* **Task objective**: The records below hold a stretch from the line with "startswith s' prefix'" through the line with "Hypothesis HNone : P PNone."; return exactly those lines, ends included, and nothing more.

Items from a data source:
···

(** * Trogiken/Projects: CacheLauncher configuration handler and NinjaRMM API client

    A shallow embedding of

    - [python/tools/CacheLauncher/source/config_handler.py]
      ([ConfigHandler._config_isvalid], [get_config], [save_config]),
    - [python/tools/NinjaAPI/ninja_api_auth.py]
      ([OAUTHResponse.is_expired], [NinjaRMMAPI.__init__], [_request_credentials],
      [_authenticate], [request], [refresh_documentation], [get_sorted_docs]),
    - [python/tools/CacheLauncher/main.py] (what [get_logger] and [main] read
      from the configuration) and [python/tools/NinjaAPI/main.py] (the script),

    together with the part of CPython's [json] package the configuration handler
    calls ([json.dump] with [indent=4] and [json.load]).

    Python values are an inductive type, exceptions are the [Raise] branch of a
    result type, the configuration file and the network are explicit state.

    Outside the model: the interpreter's limits (the recursion limit, the limit
    on the number of digits of an integer literal), the errors of the file
    system and of the text encoding, logging, and the rounding of binary
    floating point (a finite float is the decimal literal that denotes it, a
    time is a rational number of seconds). *)

From Stdlib Require Import ZArith List Bool String Ascii Lia QArith.
From Stdlib Require DecimalPos DecimalFacts.
Import ListNotations.
Local Open Scope Z_scope.

(* ================================================================== *)
(** * Python values *)
(* ================================================================== *)

Module Py.

(** A Python [str] is its sequence of code points. *)
Definition str := list Z.

(** The code points of an ASCII literal. *)
Definition lit (s : string) : str :=
  map (fun a => Z.of_N (N_of_ascii a)) (list_ascii_of_string s).

Fixpoint str_eqb (a b : str) : bool :=
  match a, b with
  | [], [] => true
  | x :: a', y :: b' => (x =? y) && str_eqb a' b'
  | _, _ => false
  end.

(** [s.startswith(prefix)] *)
Fixpoint startswith (s prefix : str) {struct prefix} : bool :=
  match prefix, s with
  | [], _ => true
  | p :: prefix', c :: s' => (p =? c) && startswith s' prefix'
  | _ :: _, [] => false
  end.

(** [sub in s] for two strings: substring test. *)
Fixpoint str_contains (s sub : str) : bool :=
  startswith s sub ||
  match s with
  | [] => false
  | _ :: s' => str_contains s' sub
  end.

(** A Python [float].  A finite float is carried as a decimal literal that
    denotes it (its [repr] for a value built by the program, the literal read
    for a value produced by [json.load]), and two finite floats are compared by
    their literals: equal literals denote equal floats, which is the direction
    the results below use. *)
Inductive pyfloat : Type :=
| FNaN
| FInf
| FNegInf
| FFinite (repr : str).

(** The values the two tools handle: the JSON-representable types, tuples, and a
    plain [object()] standing for a value of any other class (it is not iterable,
    not subscriptable and not JSON serializable).  A [dict] is the list of its
    items in insertion order. *)
#[local] Unset Elimination Schemes.
Inductive pyval : Type :=
| PNone
| PBool (b : bool)
| PInt (z : Z)
| PFloat (f : pyfloat)
| PStr (s : str)
| PList (l : list pyval)
| PTuple (l : list pyval)
| PDict (items : list (pyval * pyval))
| PObject.
#[local] Set Elimination Schemes.

(** Induction over values, with the hypothesis available for every element of a
    list or tuple and for every key and value of a dict. *)
Section PyvalInd.
Variable P : pyval -> Prop.
Hypothesis HNone : P PNone.
Hypothesis HBool : forall b, P (PBool b).
Hypothesis HInt : forall z, P (PInt z).
Hypothesis HFloat : forall f, P (PFloat f).
Hypothesis HStr : forall s, P (PStr s).
Hypothesis HList : forall l, Forall P l -> P (PList l).
Hypothesis HTuple : forall l, Forall P l -> P (PTuple l).
Hypothesis HDict :
  forall items, Forall (fun kv => P (fst kv) /\ P (snd kv)) items -> P (PDict items).
Hypothesis HObject : P PObject.

Fixpoint pyval_ind (v : pyval) : P v :=
  match v with
  | PNone => HNone
  | PBool b => HBool b
  | PInt z => HInt z
  | PFloat f => HFloat f
  | PStr s => HStr s
  | PList l =>
      HList l ((fix all (l : list pyval) : Forall P l :=
                  match l with
                  | [] => Forall_nil P
                  | x :: l' => Forall_cons x (pyval_ind x) (all l')
                  end) l)
  | PTuple l =>
      HTuple l ((fix all (l : list pyval) : Forall P l :=
                   match l with
                   | [] => Forall_nil P
                   | x :: l' => Forall_cons x (pyval_ind x) (all l')
                   end) l)
  | PDict items =>
      HDict items
        ((fix all (d : list (pyval * pyval))
            : Forall (fun kv => P (fst kv) /\ P (snd kv)) d :=
            match d with
            | [] => Forall_nil _
            | (k, v) :: d' =>
                Forall_cons (k, v) (conj (pyval_ind k) (pyval_ind v)) (all d')
            end) items)
  | PObject => HObject
  end.
End PyvalInd.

···

* **Exercise response**:
  | p :: prefix', c :: s' => (p =? c) && startswith s' prefix'
  | _ :: _, [] => false
  end.

(** [sub in s] for two strings: substring test. *)
Fixpoint str_contains (s sub : str) : bool :=
  startswith s sub ||
  match s with
  | [] => false
  | _ :: s' => str_contains s' sub
  end.

(** A Python [float].  A finite float is carried as a decimal literal that
    denotes it (its [repr] for a value built by the program, the literal read
    for a value produced by [json.load]), and two finite floats are compared by
    their literals: equal literals denote equal floats, which is the direction
    the results below use. *)
Inductive pyfloat : Type :=
| FNaN
| FInf
| FNegInf
| FFinite (repr : str).

(** The values the two tools handle: the JSON-representable types, tuples, and a
    plain [object()] standing for a value of any other class (it is not iterable,
    not subscriptable and not JSON serializable).  A [dict] is the list of its
    items in insertion order. *)
#[local] Unset Elimination Schemes.
Inductive pyval : Type :=
| PNone
| PBool (b : bool)
| PInt (z : Z)
| PFloat (f : pyfloat)
| PStr (s : str)
| PList (l : list pyval)
| PTuple (l : list pyval)
| PDict (items : list (pyval * pyval))
| PObject.
#[local] Set Elimination Schemes.

(** Induction over values, with the hypothesis available for every element of a
    list or tuple and for every key and value of a dict. *)
Section PyvalInd.
Variable P : pyval -> Prop.
Hypothesis HNone : P PNone.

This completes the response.